Perlin fBm() returns a value between -1.0f and 1.0f. We chose to multiply that result by 15.0f to keep the Particle from favoring a specific direction. If that multiplier is too small, you will find that the Particle's will all generally move to the right. We want our Particles to move all over, hence the 15.0f.

The math geeks will note that noise * 15.0f will give you a possible range of 30.0, and we all know there are only 2 π or 6.28318 radians in a circle, So why not multiply noise by π which will give us a range of 2 π ? Even though Perlin results will stay within the -1.0f to 1.0f range, this doesn't guarantee the results will give you an even distribution in that range. Often, you will find the Perlin results stay between -0.25f to 0.25f. If we simply multiply the noise by π (creating a range from - π to π ), we will get randomized movement that appears to favor a specific direction. The way to avoid this is to spread the result out into a greater range. You should play around with these numbers to get a better idea of what I mean.

What does it look like? Well, it looks like Perlin noise.

In fact, it looks a little too much like Perlin. This is what we were alluding to earlier in this section when we mentioned that subtlety is key. This effect, though pretty, looks like everyone else's Perlin effect. Don't believe me? Do a Google image search for Perlin noise flow field and you will see plenty of experiments that look just like this. Lets tone it back a bit.

We also threw in the ( 1.0f - agePer ) because we want the Perlin influence to be nonexistent at the Particle's creation and have it grow stronger as the Particle ages. This creates a nice effect in which the Particles push away from the cursor and as they dwindle in size they dance about more and more until they vanish.

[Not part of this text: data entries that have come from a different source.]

(* ===== verification/Signer.v ===== *)
(** * Signatures of updates

    Models what [tauri-cli/Source] signs with: [helpers/updater_signature.rs]
    (keys, signatures and the files they are put in), the commands
    [signer/generate.rs] and [signer/sign.rs], and [sign_updaters] of
    [bundle.rs], which signs the packages of a build. The state is the files, by
    canonical path, so that [canonicalize] of a file that was written is that path. The packages [minisign] and [base64] are the class [Minisign], what is
    relied on of them the class [MinisignLaws]. *)
From Stdlib Require Import Ascii.
From S2P Require Import Prelude Acl Paths BuildSupport AppAssets Bundler RustInterface.
Import Paths.

(** Keys, boxes and signatures of [minisign], and the alphabet of [base64]. *)
Class Minisign := {
  MinisignPublic : Type;
  MinisignSecret : Type;
  MinisignPublicBox : Type;
  MinisignSecretBox : Type;
  SignatureBox : Type;
  generate_encrypted_keypair : option string → option (MinisignPublic * MinisignSecret);
  pk_to_box_string : MinisignPublic → string;
  sk_to_box_string : MinisignSecret → string;
  secret_box_from_string : string → option MinisignSecretBox;
  into_secret_key : MinisignSecretBox → option string → option MinisignSecret;
  public_box_from_string : string → option MinisignPublicBox;
  into_public_key : MinisignPublicBox → option MinisignPublic;
  (** a key, the data and the trusted comment *)
  minisign_sign : MinisignSecret → string → string → option SignatureBox;
  signature_to_string : SignatureBox → string;
  (** what an application does with an update *)
  minisign_verify : MinisignPublic → SignatureBox → string → bool;
  base64_encode : string → string;
  base64_decode : string → option string;
}.

Module Signer.
#[local] Open Scope stdpp_scope.
#[local] Open Scope nat_scope.

Abbreviation PathBuf := (list Component).
Abbreviation Files := (gmap PathBuf string).

Inductive SignError :=
| KeyExists (sk_path : PathBuf)
| NotFound (path : PathBuf)
| NotRemoved (path : PathBuf)
| NotCreated (path : PathBuf)
| NotDecoded
| BoxInvalid
| WrongPassword
| NotSigned
| NoPrivateKey.

(** Operations on files can fail after some of them were written. *)
Definition IO (A : Type) : Type := Files → outcome SignError A * Files.
#[global] Instance io_ret : MRet IO := λ A a fs, (Ok a, fs).
#[global] Instance io_bind : MBind IO := λ A B f m fs,
  match m fs with
  | (Ok a, fs) => f a fs
  | (Err e, fs) => (Err e, fs)
  | (Panic msg, fs) => (Panic msg, fs)
  | (Diverge, fs) => (Diverge, fs)
  end.
Definition lift {A} (r : outcome SignError A) : IO A := λ fs, (r, fs).
Definition fail {A} (e : SignError) : IO A := lift (Err e).
Definition or_fail {A} (o : option A) (e : SignError) : IO A := lift (ok_or o e).

(** [expect]: an error is a panic. *)
Definition io_expect {A} (m : IO A) (msg : string) : IO A := λ fs,
  match m fs with (Err _, fs) => (Panic msg, fs) | r => r end.

Fixpoint io_collect {A B} (f : A → IO B) (l : list A) : IO (list B) :=
  match l with
  | [] => mret []
  | a :: l => b ← f a; bs ← io_collect f l; mret (b :: bs)
  end.

(** [str::from_utf8]: the bytes that the lossy conversion keeps. *)
Definition from_utf8 (s : string) : option string := if decide (AppAssets.from_utf8_lossy s = s) then Some s else None.

(** ** Files and keys *)
Section Keys.
Context {MS : Minisign}.

(** The file system besides the files: directories, and where files can be
    created or removed. *)
Context (is_directory creatable removable : PathBuf → bool).

Definition exists_path (p : PathBuf) : IO bool := λ fs, (Ok (bool_decide (is_Some (fs !! p)) || is_directory p), fs).
Definition read_file (p : PathBuf) : IO string := λ fs, (ok_or (fs !! p) (NotFound p), fs).
Definition read_to_string (p : PathBuf) : IO string := s ← read_file p; or_fail (from_utf8 s) NotDecoded.
Definition write_file (p : PathBuf) (s : string) : IO () := λ fs, (Ok (), <[p := s]> fs).
Definition remove_file (p : PathBuf) : IO () := λ fs,
  if removable p && bool_decide (is_Some (fs !! p)) then (Ok (), delete p fs) else (Err (NotRemoved p), fs).

(** The file is emptied, its directories are created. *)
Definition create_file (p : PathBuf) : IO () :=
  if creatable p && negb (is_directory p) then write_file p "" else fail (NotCreated p).

Record KeyPair := mk_key_pair { pk : string; sk : string }.

Definition generate_key (password : option string) : outcome SignError KeyPair :=
  match generate_encrypted_keypair password with
  | Some (pk, sk) => Ok (mk_key_pair (base64_encode (pk_to_box_string pk)) (base64_encode (sk_to_box_string sk)))
  | None => Panic "called `Result::unwrap()` on an `Err` value"
  end.

Definition decode_key (base64_key : string) : outcome SignError string :=
  decoded_str ← ok_or (base64_decode base64_key) NotDecoded;
  ok_or (from_utf8 decoded_str) NotDecoded.

Definition save_keypair (force : bool) (sk_path key pubkey : string) : IO (PathBuf * PathBuf) :=
  let pubkey_path := components (sk_path +:+ ".pub") in
  let sk_path := components sk_path in
  sk_exists ← exists_path sk_path;
  _ ← if sk_exists : bool then if negb force then fail (KeyExists sk_path) else remove_file sk_path else mret ();
  pk_exists ← exists_path pubkey_path;
  _ ← if pk_exists : bool then remove_file pubkey_path else mret ();
  _ ← create_file sk_path;
  _ ← write_file sk_path key;
  _ ← create_file pubkey_path;
  _ ← write_file pubkey_path pubkey;
  mret (sk_path, pubkey_path).

Definition secret_key (private_key : string) (password : option string) : outcome SignError MinisignSecret :=
  decoded_secret ← decode_key private_key;
  sk_box ← ok_or (secret_box_from_string decoded_secret) BoxInvalid;
  ok_or (into_secret_key sk_box password) WrongPassword.

Definition pub_key (public_key : string) : outcome SignError MinisignPublic :=
  decoded_public ← decode_key public_key;
  pk_box ← ok_or (public_box_from_string decoded_public) BoxInvalid;
  ok_or (into_public_key pk_box) BoxInvalid.

(** ** Signing a file *)

(** Where the signature of a file is put: its extension gets [.sig]. *)
Definition signature_path (bin_path : PathBuf) : outcome SignError PathBuf :=
  ext ← expect (Bundler.path_extension bin_path) "called `Option::unwrap()` on a `None` value";
  Ok (Bundler.with_extension bin_path (ext +:+ ".sig")).

(** [format!] of the time and the name of the file. *)
Definition trusted_comment (unix_timestamp : N) (bin_path : PathBuf) : string :=
  "timestamp:" +:+ Numbers.print_u32 unix_timestamp +:+ String "009" "file:" +:+
  AppAssets.from_utf8_lossy (default "" (Bundler.path_file_name bin_path)).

Sadly, this is not that exciting as a still image. We need to make a video. You'll notice these lines at the bottom of TutorialApp::draw().

This makes use of the Cinder function writeImage(), which takes a file path as its first parameter, and an image as its second. In our case we'll want to use the built-in function copyWindowSurface(), which returns the window as a Surface. You can also pass writeImage() things like a gl::Texture. You'll also notice the use of the function toString(), which is a handy function in Cinder which can take anything you can pass to console(), which includes all the C++ default types as well as many of the Cinder classes, and return it in string form. So this call will send a sequence of images to your home directory, each named image_frame#.png. The resulting sequence of images can be assembled in QuickTime or pretty much any video program.